◆ **What is required**:
I need the number of lines in the data that contain the word "units", and nothing beyond it.

[Data to use Boundary: Start]

(** * The Gemini service adapter of AUTO_SCAN_MAROC (src/services/geminiService.ts)

    A shallow embedding of the six adapter operations together with the
    ECMAScript built-ins they call: strings are sequences of UTF-16 code
    units, values are the values [JSON.parse] can build, exceptions are an
    explicit outcome, and the requests sent to the oracle are logged in a
    state that is threaded through every call. *)

From Stdlib Require Import List Arith NArith Bool String Ascii Lia.
Import ListNotations.
Set Warnings "-register-all".
Local Open Scope N_scope.
Local Open Scope list_scope.

(* ===================================================================== *)
(** ** Strings: UTF-16 code units *)
(* ===================================================================== *)

(** An ECMAScript string is a finite sequence of 16-bit code units. *)
Definition code_unit := N.
Definition jsstring := list code_unit.

Definition jsstring_eqb (a b : jsstring) : bool :=
  if list_eq_dec N.eq_dec a b then true else false.

(** Source literals are written as UTF-8 text; [lit] turns the bytes of such
    a literal into the code units the engine stores. *)
Fixpoint utf8_decode (bs : list N) : list N :=
  match bs with
  | [] => []
  | b :: r =>
      if b <? 0x80 then b :: utf8_decode r
      else if b <? 0xE0 then
        match r with
        | b1 :: r1 => ((b mod 32) * 64 + b1 mod 64) :: utf8_decode r1
        | _ => []
        end
      else if b <? 0xF0 then
        match r with
        | b1 :: b2 :: r2 =>
            ((b mod 16) * 4096 + (b1 mod 64) * 64 + b2 mod 64) :: utf8_decode r2
        | _ => []
        end
      else
        match r with
        | b1 :: b2 :: b3 :: r3 =>
            ((b mod 8) * 262144 + (b1 mod 64) * 4096 + (b2 mod 64) * 64 + b3 mod 64)
              :: utf8_decode r3
        | _ => []
        end
  end.

Definition utf16_encode (cp : N) : jsstring :=
  if cp <? 0x10000 then [cp]
  else [0xD800 + (cp - 0x10000) / 1024; 0xDC00 + (cp - 0x10000) mod 1024].

Definition is_high_surrogate (c : code_unit) : bool := (0xD800 <=? c) && (c <=? 0xDBFF).
Definition is_low_surrogate (c : code_unit) : bool := (0xDC00 <=? c) && (c <=? 0xDFFF).

(** Code points of a string: a high surrogate followed by a low one is one
    code point, every other code unit stands for itself. *)
Fixpoint utf16_decode (s : jsstring) : list N :=
  match s with
  | [] => []
  | c :: r =>
      match r with
      | d :: r' =>
          if is_high_surrogate c && is_low_surrogate d
          then (0x10000 + (c - 0xD800) * 1024 + (d - 0xDC00)) :: utf16_decode r'
          else c :: utf16_decode r
      | [] => [c]
      end
  end.

Definition lit (s : string) : jsstring :=
  flat_map utf16_encode (utf8_decode (map N_of_ascii (list_ascii_of_string s))).

(** The double quote, which a literal of this file cannot hold. *)
Definition dq : jsstring := [34].

(** *** Character classes *)

Definition is_digit (c : code_unit) : bool := (48 <=? c) && (c <=? 57).
Definition is_upper (c : code_unit) : bool := (65 <=? c) && (c <=? 90).
Definition is_lower (c : code_unit) : bool := (97 <=? c) && (c <=? 122).
Definition is_upper_alnum (c : code_unit) : bool := is_upper c || is_digit c.

(** WhiteSpace and LineTerminator of ECMA-262, the code units [trim] removes. *)
Definition is_white_space (c : code_unit) : bool :=
  (c =? 0x9) || (c =? 0xA) || (c =? 0xB) || (c =? 0xC) || (c =? 0xD) || (c =? 0x20)
  || (c =? 0xA0) || (c =? 0x1680) || ((0x2000 <=? c) && (c <=? 0x200A))
  || (c =? 0x2028) || (c =? 0x2029) || (c =? 0x202F) || (c =? 0x205F)
  || (c =? 0x3000) || (c =? 0xFEFF).

(** *** String.prototype.trim *)

Fixpoint trimStart (s : jsstring) : jsstring :=
  match s with
  | [] => []
  | c :: r => if is_white_space c then trimStart r else s
  end.

Fixpoint trimEnd (s : jsstring) : jsstring :=
  match s with
  | [] => []
  | c :: r =>
      match trimEnd r with
      | [] => if is_white_space c then [] else [c]
      | r' => c :: r'
      end
  end.

Definition trim (s : jsstring) : jsstring := trimEnd (trimStart s).

(** *** String.prototype.substring, called with two non-negative integers *)

Definition substring (s : jsstring) (start end_ : nat) : jsstring :=
  let len := List.length s in
  let finalStart := Nat.min start len in
  let finalEnd := Nat.min end_ len in
  let from := Nat.min finalStart finalEnd in
  let to := Nat.max finalStart finalEnd in
  firstn (to - from) (skipn from s).

(** *** String.prototype.split with a one-code-unit separator *)

Fixpoint split (sep : code_unit) (s : jsstring) : list jsstring :=
  match s with
  | [] => [[]]
  | c :: r =>
      if c =? sep then [] :: split sep r
      else match split sep r with
           | p :: ps => (c :: p) :: ps
           | [] => [[c]]
           end
  end.

(** *** String.prototype.toUpperCase

    ASCII letters are mapped here; the uppercase mapping of the other code
    points is the Unicode table of the engine, a parameter of the model. *)

Definition ascii_upper (c : code_unit) : code_unit :=
  if is_lower c then c - 32 else c.

Section UpperCase.
Variable upper_table : N -> list N.

Definition to_upper_cp (cp : N) : list N :=
  if cp <? 128 then [ascii_upper cp] else upper_table cp.

Definition toUpperCase (s : jsstring) : jsstring :=
  flat_map utf16_encode (flat_map to_upper_cp (utf16_decode s)).

(** Canonicalize of the regular-expression semantics, for a pattern with
    the [i] flag and without the [u] flag. *)
Definition Canonicalize (ch : code_unit) : code_unit :=
  match toUpperCase [ch] with
  | [cu] => if (128 <=? ch) && (cu <? 128) then ch else cu
  | _ => ch
  end.

(** The members of the class [A-Z0-9]. *)
Definition class_AZ09 : list code_unit :=
  map N.of_nat (seq 65 26) ++ map N.of_nat (seq 48 10).

(** Does the one-character pattern [[^A-Z0-9]] with flag [i] match [ch]? *)
Definition matches_not_AZ09_i (ch : code_unit) : bool :=
  negb (existsb (fun a => Canonicalize a =? Canonicalize ch) class_AZ09).

(** [s.replace(/[^A-Z0-9]/gi, '')]: every matching code unit is removed. *)
Definition replace_not_AZ09_gi (s : jsstring) : jsstring :=
  filter (fun ch => negb (matches_not_AZ09_i ch)) s.
End UpperCase.

(* ===================================================================== *)
(** ** The engine: numbers and the Unicode case table *)
(* ===================================================================== *)

(** The adapter never computes with numbers: it only receives them from
    [JSON.parse], tests them for truthiness and converts them to strings.
    The Number type of the engine (IEEE 754 doubles), its conversions and
    the Unicode uppercase table are what the engine provides. *)
Class Runtime : Type := {
  number : Type;
  (** the Number denoted by a JSON number literal *)
  StringToNumber : jsstring -> number;
  (** [true] on +0, -0 and NaN, the Numbers [ToBoolean] sends to [false] *)
  number_is_falsy : number -> bool;
  (** Number::toString with radix 10 *)
  Number_toString : number -> jsstring;
  (** full uppercase mapping of a code point above U+007F *)
  unicode_upper : N -> list N
}.

(* ===================================================================== *)
(** ** Exceptions *)
(* ===================================================================== *)

(** What a [throw] carries: an [Error] built by the adapter with its
    message, the TypeError and SyntaxError of the engine, or whatever the
    oracle's client rejects with. *)
Inductive exn : Type :=
| Error (message : jsstring)
| TypeError
| SyntaxError
| OracleFailure (reason : jsstring).

Inductive outcome (A : Type) : Type :=
| Return (a : A)
| Throw (e : exn).
Arguments Return {A} a.
Arguments Throw {A} e.

(* ===================================================================== *)
(** ** Values *)
(* ===================================================================== *)

Section Values.
Context {RT : Runtime}.

(** The values the adapter handles: [undefined] and what [JSON.parse]
    builds.  An object is the list of its own properties in creation
    order (the place integer-like keys take in an enumeration is not
    modelled: nothing here enumerates an object); an array is the list of
    its elements. *)
Inductive jsval : Type :=
| JUndefined
| JNull
| JBool (b : bool)
| JNum (n : number)
| JStr (s : jsstring)
| JArr (items : list jsval)
| JObj (props : list (jsstring * jsval)).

[Data to use Boundary: End]

◆ **Task output**:
5